■ Directions for this task
Print exactly those lines that run from the beginning of the data to the line bearing "rewards with is", inclusive.

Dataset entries

(* ===== verification/SdpOps.v ===== *)
(** * Service declarations: operations and ledger

    core/src/mantle/ops/sdp and ledger/src/mantle/sdp/mod.rs: the declare, active
    and withdraw operations, and the ledger of the services, which applies them
    and, at the start of an epoch, distributes rewards and removes the
    declarations whose withdrawal took effect. What a service computes its
    rewards with is the trait [Rewards] of ledger/src/mantle/sdp/rewards. *)

From S2P Require Import Prelude MerkleStore Codec Ops Utxos Channels ServiceNotes Inputs ChannelOps.

#[local] Open Scope Z_scope.

Module SdpOps.
Import Canonical Ops Utxos Channels ServiceNotes Inputs ChannelOps.

(** [EpochState] of ledger/src/cryptarchia/mod.rs. *)
Record EpochState (T : Type) := mkEpochState {
  es_epoch : Z;
  es_nonce : Z;
  blend_pow_difficulty : Z;
  es_utxos : T;
  total_stake : Z;
  lottery_0 : Z;
  lottery_1 : Z;
  active_declarations_of : gmap ServiceType Declarations
}.

Arguments mkEpochState {T} _ _ _ _ _ _ _ _.
Arguments es_epoch {T} _.
Arguments es_nonce {T} _.
Arguments blend_pow_difficulty {T} _.
Arguments es_utxos {T} _.
Arguments total_stake {T} _.
Arguments lottery_0 {T} _.
Arguments lottery_1 {T} _.
Arguments active_declarations_of {T} _.

(** ** Errors *)

Inductive SdpError :=
  | SdpInexistingNote (id : NoteId)
  | SdpChannelNote (id : NoteId)
  | InvalidZkSignature
  | InvalidEddsaSignature
  | DuplicateDeclaration (id : DeclarationId)
  | DuplicateProviderId (st : ServiceType) (p : ProviderId)
  | SdpNoteInsufficientValue (id : NoteId) (v : Z)
  | SdpNoteAlreadyUsedForService (id : NoteId) (st : ServiceType)
  | UnexpectedError
  | SdpDeclarationNotFound (id : DeclarationId)
  | DeclarationIdMismatch (operation supplied : DeclarationId)
  | SdpServiceNotFound (st : ServiceType)
  | DeclarationWithdrawn (id : DeclarationId) (at_epoch : Z)
  | InvalidNonceLifecycle (nonce_epoch created_epoch : Z)
  | InvalidNonceSequence (nonce_sequence declaration_sequence : Z)
  | SdpNotAServiceNote (id : NoteId)
  | SdpNoteNotUsedForService (id : NoteId) (st : ServiceType).
(* ===== verification/ClaimOps.v ===== *)
(** * Transfers and claims

    core/src/mantle/ops/{transfer,leader_claim,pow}.rs: the transfer of regular
    notes, the claim of a leader's reward and the claim of a proof-of-work
    reward, with their checks and effects. *)

From S2P Require Import Prelude Era MerkleStore Codec Ops Utxos Channels ServiceNotes Inputs ChannelOps.

#[local] Open Scope Z_scope.

Module ClaimOps.
Import Canonical Ops Utxos Channels ServiceNotes Inputs ChannelOps.

(** [lb_poc]: the verification of a proof of claim against its public inputs,
    the nullifier, the root and the transaction. *)
Class PoCVerify := { poc_verify : list byte → Z * Z * Z → bool }.

(** [TransferError]. *)
Inductive TransferError :=
  | TransferInputs (e : InputsError)
  | TransferOutputs (e : OutputsError)
  | BalanceOverflow
  | TransferInvalidProof.

(** [LeaderClaimError]. *)
Inductive LeaderClaimError := DuplicatedVoucherNullifier | VouchersRootMismatch | InvalidPoC.

(** [ClaimPowRewardError]. *)
Inductive ClaimPowRewardError :=
  | InsufficientPoolBalance (pool reward : Z)
  | EmptyRewards
  | MismatchEpochNonce (claim : Z) (accepted : Z * Z)
  | InvalidPoWRewardTicket
  | DoubleClaimed
  | OutOfWindowSlot (slot current_slot : Z)
  | MissingBlock (block_id : Hash).

(** [DeferredLeaderClaim]: the proof and its public inputs. *)
Definition DeferredLeaderClaim : Type := list byte * (Z * Z * Z).

(** The bounds of an [i128]. *)
Definition i128_checked (z : Z) : option Z := if (- 2 ^ 127 <=? z) && (z <? 2 ^ 127) then Some z else None.

Section Ops.
Context {T : Type} `{!KeyedStoreOps T NoteId Utxo}.
Context `{Poseidon2Crate} `{Blake2Crate} `{PoCVerify}.
Implicit Types (c : Channels) (utxos : T) (tx_hash : TxHash).

(** ** Transfers *)

(** [TransferOp::balance]. *)
Definition transfer_balance (op : TransferOp) utxos : result TransferError Z :=
  input_amount ← map_err TransferInputs (inputs_amount (t_inputs op) utxos);
  output_amount ← map_err TransferOutputs (outputs_amount (t_outputs op));
  balance ← ok_or (i128_checked (0 + input_amount)) BalanceOverflow;
  ok_or (i128_checked (balance - output_amount)) BalanceOverflow.

Definition transfer_preverify (op : TransferOp) : result TransferError unit :=
  map_err TransferInputs (inputs_preverify (t_inputs op));;
  map_err TransferOutputs (outputs_validate (t_outputs op)).

Definition transfer_verify (op : TransferOp) (proof : ZkSignature) (service_notes : ServiceNotes) c utxos tx_hash
    : result TransferError DeferredZkSig :=
  map_err TransferInputs (validate_not_in_channel (t_inputs op) service_notes c utxos);;
  pks ← map_err TransferInputs (get_pk (t_inputs op) utxos);
  inputs ← ok_or (inputs_from_pks (as_fr tx_hash) pks) TransferInvalidProof;
  Ok (proof, inputs).

Definition transfer_execute (op : TransferOp) utxos : result TransferError T :=
  utxos ← map_err TransferInputs (inputs_execute (t_inputs op) utxos);
  id ← op_id_of transfer_codec op;
  insert_utxos utxos (utxos_of id (t_outputs op)).

(** ** Leader claims *)

Definition leader_claim_preverify (op : LeaderClaimOp) (proof : list byte) tx_hash : result LeaderClaimError unit :=
  if poc_verify proof (lc_voucher_nullifier op, lc_rewards_root op, as_fr tx_hash) then Ok tt else Err InvalidPoC.

Definition leader_claim_verify (op : LeaderClaimOp) (proof : list byte) (nullifiers : gset Z) (claimable_vouchers_root : Z)
    tx_hash : result LeaderClaimError DeferredLeaderClaim :=
  err_if (bool_decide (lc_voucher_nullifier op ∈ nullifiers)) DuplicatedVoucherNullifier;;
  err_if (negb (claimable_vouchers_root =? lc_rewards_root op)) VouchersRootMismatch;;
  Ok (proof, (lc_voucher_nullifier op, claimable_vouchers_root, as_fr tx_hash)).

(** [LeaderClaimOp::utxo]. *)
Definition leader_claim_utxo {E} (op : LeaderClaimOp) (amount : Z) : result E Utxo :=
  id ← op_id_of leader_claim_codec op;
  Ok (mkUtxo id 0 (mkNote amount (lc_pk op))).

(** [LeaderClaimExecutionContext]. *)
Record LeaderClaimContext := mkLeaderClaimContext {
  lcc_nullifiers : gset Z;
  lcc_reward_amount : Z;
  lcc_claimable_rewards : Z;
  lcc_utxos : T
}.

Definition leader_claim_execute {E} (op : LeaderClaimOp) (ctx : LeaderClaimContext) tx_hash
    : result E (LeaderClaimContext * list TxEvent) :=
  utxo ← leader_claim_utxo op (lcc_reward_amount ctx);
  utxos ← ks_insert (lcc_utxos ctx) (utxo_id utxo) utxo;
  claimable ← strict_sub (lcc_claimable_rewards ctx) (lcc_reward_amount ctx);
  Ok (mkLeaderClaimContext ({[lc_voucher_nullifier op]} ∪ lcc_nullifiers ctx) (lcc_reward_amount ctx) claimable utxos,
      [mkTxEvent tx_hash (op_id utxo) (LeaderRewardClaimed (lc_voucher_nullifier op) utxo)]).

(** ** Proof-of-work claims *)

(** [ClaimPowRewardOp::get_puzzle_ticket]. *)
Definition get_puzzle_ticket (op : ClaimPowRewardOp) : Z :=
  zk_digest [cp_public_key op; fr_from_mod_bytes (cp_block_hash op); cp_epoch_nonce op].

(** [ClaimPoWRewardVerificationContext]. *)
Record PowVerificationContext := mkPowVerification {
  pv_current_block_slot : Z;
  pv_reward_difficulty : Z;
  pv_pow_nullifiers : gmap Z Z;
  pv_epoch_pow_reward : Z;
  pv_epoch_reward_pool : Z;
  pv_current_epoch_nonce : Z;
  pv_previous_epoch_nonce : Z;
  pv_blocks_slot : gmap Hash Z;
  pv_slot_windows : EraSchedule Z
}.

Implicit Types ctx : PowVerificationContext.

Definition validate_enough_funds_in_pool ctx : result ClaimPowRewardError unit :=
  err_if (pv_epoch_reward_pool ctx <? pv_epoch_pow_reward ctx)
    (InsufficientPoolBalance (pv_epoch_reward_pool ctx) (pv_epoch_pow_reward ctx)).

Definition are_pow_reward_enabled ctx : result ClaimPowRewardError unit :=
  err_if (pv_epoch_pow_reward ctx =? 0) EmptyRewards;;
  validate_enough_funds_in_pool ctx.

(** [ClaimPoWRewardVerificationContext::accept_claim]. *)
Definition accept_claim ctx (block_id : Hash) : result ClaimPowRewardError unit :=
  block_slot ← ok_or (pv_blocks_slot ctx !! block_id) (MissingBlock block_id);
  v ← at_slot (pv_slot_windows ctx) block_slot;
  slot_gap ← ok_or (checked_sub (pv_current_block_slot ctx) block_slot)
               (OutOfWindowSlot block_slot (pv_current_block_slot ctx));
  err_if (v_parameters v <? slot_gap) (OutOfWindowSlot block_slot (pv_current_block_slot ctx)).

Definition validate_epoch_nonce ctx (claim_epoch_nonce : Z) : result ClaimPowRewardError unit :=
  err_if (negb (claim_epoch_nonce =? pv_current_epoch_nonce ctx) && negb (claim_epoch_nonce =? pv_previous_epoch_nonce ctx))
    (MismatchEpochNonce claim_epoch_nonce (pv_previous_epoch_nonce ctx, pv_current_epoch_nonce ctx)).

Definition validate_difficulty_reward ctx (puzzle_ticket : Z) : result ClaimPowRewardError unit :=
  err_if (pv_reward_difficulty ctx <=? puzzle_ticket) InvalidPoWRewardTicket.

Definition validate_double_claiming ctx (puzzle_ticket : Z) : result ClaimPowRewardError unit :=
  err_if (bool_decide (is_Some (pv_pow_nullifiers ctx !! puzzle_ticket))) DoubleClaimed.

Definition pow_claim_verify (op : ClaimPowRewardOp) ctx : result ClaimPowRewardError unit :=
  are_pow_reward_enabled ctx;;
  validate_epoch_nonce ctx (cp_epoch_nonce op);;
  accept_claim ctx (cp_block_hash op);;
  validate_difficulty_reward ctx (get_puzzle_ticket op);;
  validate_double_claiming ctx (get_puzzle_ticket op).

(** [ClaimPoWRewardExecutionContext]. *)
Record PowExecutionContext := mkPowExecution {
  pe_reward_pool : Z;
  pe_epoch_reward : Z;
  pe_nullifiers : gmap Z Z;
  pe_utxos : T;
  pe_block_slots : gmap Hash Z
}.

Definition pow_claim_execute {E} (op : ClaimPowRewardOp) (x : PowExecutionContext) tx_hash
    : result E (PowExecutionContext * list TxEvent) :=
  slot ← expect (pe_block_slots x !! cp_block_hash op);
  let nullifier := get_puzzle_ticket op in
  id ← op_id_of claim_pow_codec op;
  let utxo := mkUtxo id 0 (mkNote (pe_epoch_reward x) (cp_public_key op)) in
  utxos ← ks_insert (pe_utxos x) (utxo_id utxo) utxo;
  reward_pool ← expect (checked_sub (pe_reward_pool x) (pe_epoch_reward x));
  Ok (mkPowExecution reward_pool (pe_epoch_reward x) (<[nullifier := slot]> (pe_nullifiers x)) utxos (pe_block_slots x),
      [mkTxEvent tx_hash id (PoWRewardClaimed nullifier utxo)]).

End Ops.

Arguments LeaderClaimContext : clear implicits.
Arguments PowExecutionContext : clear implicits.

End ClaimOps.
(* ===== verification/TxVerification.v ===== *)
(** * Verification of a transaction's operations

    core/src/mantle/ops/signed_op.rs: what a signed operation is checked for
    before it enters a block and against the ledger; core/src/mantle/batch.rs:
    the proofs that are deferred to a batch; [OpRef::execution_gas]. The ledger
    is seen through the trait [OperationVerificationHelper]. *)

From S2P Require Import Prelude Era MerkleStore Codec Ops Utxos Channels ServiceNotes Inputs ChannelOps SignedTx SdpOps LedgerConfig ClaimOps.

#[local] Open Scope Z_scope.

Module TxVerification.
Import Canonical Ops Utxos Channels ServiceNotes Inputs ChannelOps SignedTx SdpOps LedgerConfig ClaimOps.

(** [VerificationError]; the multi-signature errors are [MultiSigError]. *)
Inductive VerificationError :=
  | MultiSigErr (e : MultiSigError)
  | ChannelVerificationError (e : ChannelError)
  | TransferVerificationError (e : TransferError)
  | SDPVerificationError (e : SdpError)
  | LeaderClaimVerificationError (e : LeaderClaimError)
  | ClaimPowVerificationError (e : ClaimPowRewardError).

(** The trait [OperationVerificationHelper]. *)
Record OperationVerificationHelper (T : Type) := mkHelper {
  h_channels : Channels;
  h_service_notes : ServiceNotes;
  h_utxos : T;
  h_declarations_by_service : ServiceType → result VerificationError Declarations;
  h_provider_index_by_service : ServiceType → result VerificationError ProviderIndex;
  h_declaration_by_id : DeclarationId → result VerificationError Declaration;
  h_min_stake : result VerificationError MinStake;
  h_epoch : Z;
  h_block_slot : Z;
  h_nullifiers : gset Z;
  h_claimable_vouchers_root : Z;
  h_transfer_threshold : ChannelId → result MultiSigError Z;
  h_key_at_index : ChannelId → Z → result MultiSigError Ed25519Key;
  h_pow_reward_difficulty : Z;
  h_pow_nullifiers : gmap Z Z;
  h_epoch_pow_reward : Z;
  h_pow_reward_pool : Z;
  h_current_epoch_nonce : Z;
  h_previous_epoch_nonce : Z;
  h_blocks_slot : gmap Hash Z;
  h_pow_slot_windows : EraSchedule Z
}.

Arguments mkHelper {T}.
Arguments h_channels {T} _.
Arguments h_service_notes {T} _.
Arguments h_utxos {T} _.
Arguments h_declarations_by_service {T} _ _.
Arguments h_provider_index_by_service {T} _ _.
Arguments h_declaration_by_id {T} _ _.
Arguments h_min_stake {T} _.
Arguments h_epoch {T} _.
Arguments h_block_slot {T} _.
Arguments h_nullifiers {T} _.
Arguments h_claimable_vouchers_root {T} _.
Arguments h_transfer_threshold {T} _ _.
Arguments h_key_at_index {T} _ _ _.
Arguments h_pow_reward_difficulty {T} _.
Arguments h_pow_nullifiers {T} _.
Arguments h_epoch_pow_reward {T} _.
Arguments h_pow_reward_pool {T} _.
Arguments h_current_epoch_nonce {T} _.
Arguments h_previous_epoch_nonce {T} _.
Arguments h_blocks_slot {T} _.
Arguments h_pow_slot_windows {T} _.

(** ** Deferred proofs: core/src/mantle/batch.rs *)

Record DeferredProofs := mkDeferred { zk_sigs : list DeferredZkSig; leader_claims : list DeferredLeaderClaim }.

Definition deferred_new : DeferredProofs := mkDeferred [] [].

(** [defer_into] of each kind of proof. *)
Definition defer_zk_sig (p : DeferredZkSig) (d : DeferredProofs) : DeferredProofs :=
  mkDeferred (zk_sigs d ++ [p]) (leader_claims d).
Definition defer_leader_claim (p : DeferredLeaderClaim) (d : DeferredProofs) : DeferredProofs :=
  mkDeferred (zk_sigs d) (leader_claims d ++ [p]).

(** [DeferredProofs::extend]. *)
Definition deferred_extend (d other : DeferredProofs) : DeferredProofs :=
  mkDeferred (zk_sigs d ++ zk_sigs other) (leader_claims d ++ leader_claims other).

Inductive BatchError :=
  | InvalidZkSignatures
  | MalformedZkSignature
  | InvalidLeaderClaimProofs
  | MalformedLeaderClaimProof.

(** [lb_zksign::batch_verify] and [lb_poc::batch_verify]: a verdict, or no
    verdict on a malformed proof. *)
Class BatchVerify := {
  zksign_batch_verify : list DeferredZkSig → option bool;
  poc_batch_verify : list DeferredLeaderClaim → option bool
}.

Section Batch.
Context `{BatchVerify}.

Definition verify_zk_sigs (proofs : list DeferredZkSig) : result BatchError unit :=
  match proofs with
  | [] => Ok tt
  | _ => match zksign_batch_verify proofs with
         | Some true => Ok tt
         | Some false => Err InvalidZkSignatures
         | None => Err MalformedZkSignature
         end
  end.

Definition verify_leader_claims (proofs : list DeferredLeaderClaim) : result BatchError unit :=
  match proofs with
  | [] => Ok tt
  | _ => match poc_batch_verify proofs with
         | Some true => Ok tt
         | Some false => Err InvalidLeaderClaimProofs
         | None => Err MalformedLeaderClaimProof
         end
  end.

(** [DeferredProofs::verify]. *)
Definition deferred_verify (d : DeferredProofs) : result BatchError unit :=
  verify_zk_sigs (zk_sigs d);; verify_leader_claims (leader_claims d).

End Batch.

(** ** [SignedOp] *)

Section Verify.
Context {T : Type} `{!KeyedStoreOps T NoteId Utxo}.
Context `{Poseidon2Crate} `{Blake2Crate} `{Ed25519Crate} `{Ed25519Verify} `{PoCVerify}.
Implicit Types (tx_hash : TxHash) (h : OperationVerificationHelper T) (d : DeferredProofs).

(** [SignedOp::into_preverified]; what the operations without a case of their
    own check is nothing. *)
Definition into_preverified (s : SignedOp) tx_hash : result VerificationError unit :=
  match s with
  | SignedInscribe op proof => map_err ChannelVerificationError (inscription_preverify op proof tx_hash)
  | SignedConfig _ _ => Ok tt
  | SignedDeposit op _ => map_err ChannelVerificationError (deposit_preverify op)
  | SignedWithdraw op _ => map_err ChannelVerificationError (channel_withdraw_preverify op)
  | SignedChannelTransfer op _ => map_err ChannelVerificationError (channel_transfer_preverify op)
  | SignedSDPDeclare op proof => map_err SDPVerificationError (declare_preverify op (ed25519_sig proof) tx_hash)
  | SignedSDPWithdraw _ _ => Ok tt
  | SignedSDPActive _ _ => Ok tt
  | SignedLeaderClaim op proof => map_err LeaderClaimVerificationError (leader_claim_preverify op proof tx_hash)
  | SignedTransfer op _ => map_err TransferVerificationError (transfer_preverify op)
  | SignedClaimPow _ => Ok tt
  end.

(** [SignedOps::preverify]. *)
Fixpoint preverify_ops (l : list SignedOp) tx_hash : result VerificationError unit :=
  match l with
  | [] => Ok tt
  | s :: l => into_preverified s tx_hash;; preverify_ops l tx_hash
  end.

(** The context of a proof-of-work claim. *)
Definition pow_verification h : PowVerificationContext :=
  mkPowVerification (h_block_slot h) (h_pow_reward_difficulty h) (h_pow_nullifiers h) (h_epoch_pow_reward h)
    (h_pow_reward_pool h) (h_current_epoch_nonce h) (h_previous_epoch_nonce h) (h_blocks_slot h) (h_pow_slot_windows h).

(** [SignedOp::into_verified]: the batch with the operation's deferred proof. *)
Definition into_verified (s : SignedOp) (op_index : Z) tx_hash h d : result VerificationError DeferredProofs :=
  match s with
  | SignedInscribe op _ =>
      map_err ChannelVerificationError (inscription_verify op (h_channels h) (h_block_slot h));; Ok d
  | SignedConfig op proof =>
      map_err ChannelVerificationError (config_verify op proof (h_channels h) tx_hash);; Ok d
  | SignedDeposit op proof =>
      p ← map_err ChannelVerificationError
            (deposit_verify op proof (h_channels h) (h_service_notes h) (h_utxos h) tx_hash);
      Ok (defer_zk_sig p d)
  | SignedWithdraw op proof =>
      map_err ChannelVerificationError
        (withdraw_verify (h_transfer_threshold h) (h_key_at_index h) op proof (h_channels h) (h_service_notes h)
           (h_utxos h) tx_hash op_index);; Ok d
  | SignedChannelTransfer op proof =>
      map_err ChannelVerificationError
        (channel_transfer_verify (h_transfer_threshold h) (h_key_at_index h) op proof (h_channels h) (h_service_notes h)
           (h_utxos h) tx_hash op_index);; Ok d
  | SignedSDPDeclare op proof =>
      declarations ← h_declarations_by_service h (dm_service_type op);
      provider_index ← h_provider_index_by_service h (dm_service_type op);
      min_stake ← h_min_stake h;
      p ← map_err SDPVerificationError
            (declare_verify op (zk_sig proof) (h_utxos h) (h_channels h) (h_service_notes h) tx_hash declarations
               provider_index min_stake);
      Ok (defer_zk_sig p d)
  | SignedSDPWithdraw op proof =>
      declaration ← h_declaration_by_id h (wm_declaration_id op);
      p ← map_err SDPVerificationError (sdp_withdraw_verify op proof declaration (h_service_notes h) tx_hash);
      Ok (defer_zk_sig p d)
  | SignedSDPActive op proof =>
      declaration ← h_declaration_by_id h (am_declaration_id op);
      p ← map_err SDPVerificationError (active_verify op proof declaration tx_hash (h_epoch h));
      Ok (defer_zk_sig p d)
  | SignedLeaderClaim op proof =>
      p ← map_err LeaderClaimVerificationError
            (leader_claim_verify op proof (h_nullifiers h) (h_claimable_vouchers_root h) tx_hash);
      Ok (defer_leader_claim p d)
  | SignedTransfer op proof =>
      p ← map_err TransferVerificationError
            (transfer_verify op proof (h_service_notes h) (h_channels h) (h_utxos h) tx_hash);
      Ok (defer_zk_sig p d)
  | SignedClaimPow op => map_err ClaimPowVerificationError (pow_claim_verify op (pow_verification h));; Ok d
  end.

End Verify.

(** The trait [ThresholdSource], and its implementation for the channels. *)
Class ThresholdSource (S : Type) := {
  source_configuration_threshold : S → ChannelId → Z;
  source_transfer_threshold : S → ChannelId → Z
}.

#[export] Instance channels_thresholds : ThresholdSource Channels := {|
  source_configuration_threshold := configuration_threshold_of;
  source_transfer_threshold := transfer_threshold_of
|}.

(** [OpRef::execution_gas], priced against the thresholds of the channels. *)
Definition execution_gas {Src : Type} `{!ThresholdSource Src} (op : Op) (profile : GasProfile) (c : Src) : result GasOverflow Z :=
  match op with
  | ChannelInscribe _ => Ok (g_channel_inscribe profile)
  | ChannelConfig op => gas_mul (g_channel_config profile) (source_configuration_threshold c (c_channel op))
  | ChannelDeposit _ => Ok (g_channel_deposit profile)
  | ChannelWithdraw op => gas_mul (g_channel_withdraw profile) (source_transfer_threshold c (w_channel_id op))
  | ChannelTransfer op => gas_mul (g_channel_transfer profile) (source_transfer_threshold c (ct_channel_id op))
  | SDPDeclare _ => Ok (g_sdp_declare profile)
  | SDPWithdraw _ => Ok (g_sdp_withdraw profile)
  | SDPActive _ => Ok (g_sdp_active profile)
  | LeaderClaim _ => Ok (g_leader_claim profile)
  | Transfer _ => Ok (g_transfer profile)
  | ClaimPowReward _ => Ok (g_claim_pow_reward profile)
  end.

End TxVerification.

■ Your response
(* ===== verification/SdpOps.v ===== *)
(** * Service declarations: operations and ledger

    core/src/mantle/ops/sdp and ledger/src/mantle/sdp/mod.rs: the declare, active
    and withdraw operations, and the ledger of the services, which applies them
    and, at the start of an epoch, distributes rewards and removes the
    declarations whose withdrawal took effect. What a service computes its
    rewards with is the trait [Rewards] of ledger/src/mantle/sdp/rewards. *)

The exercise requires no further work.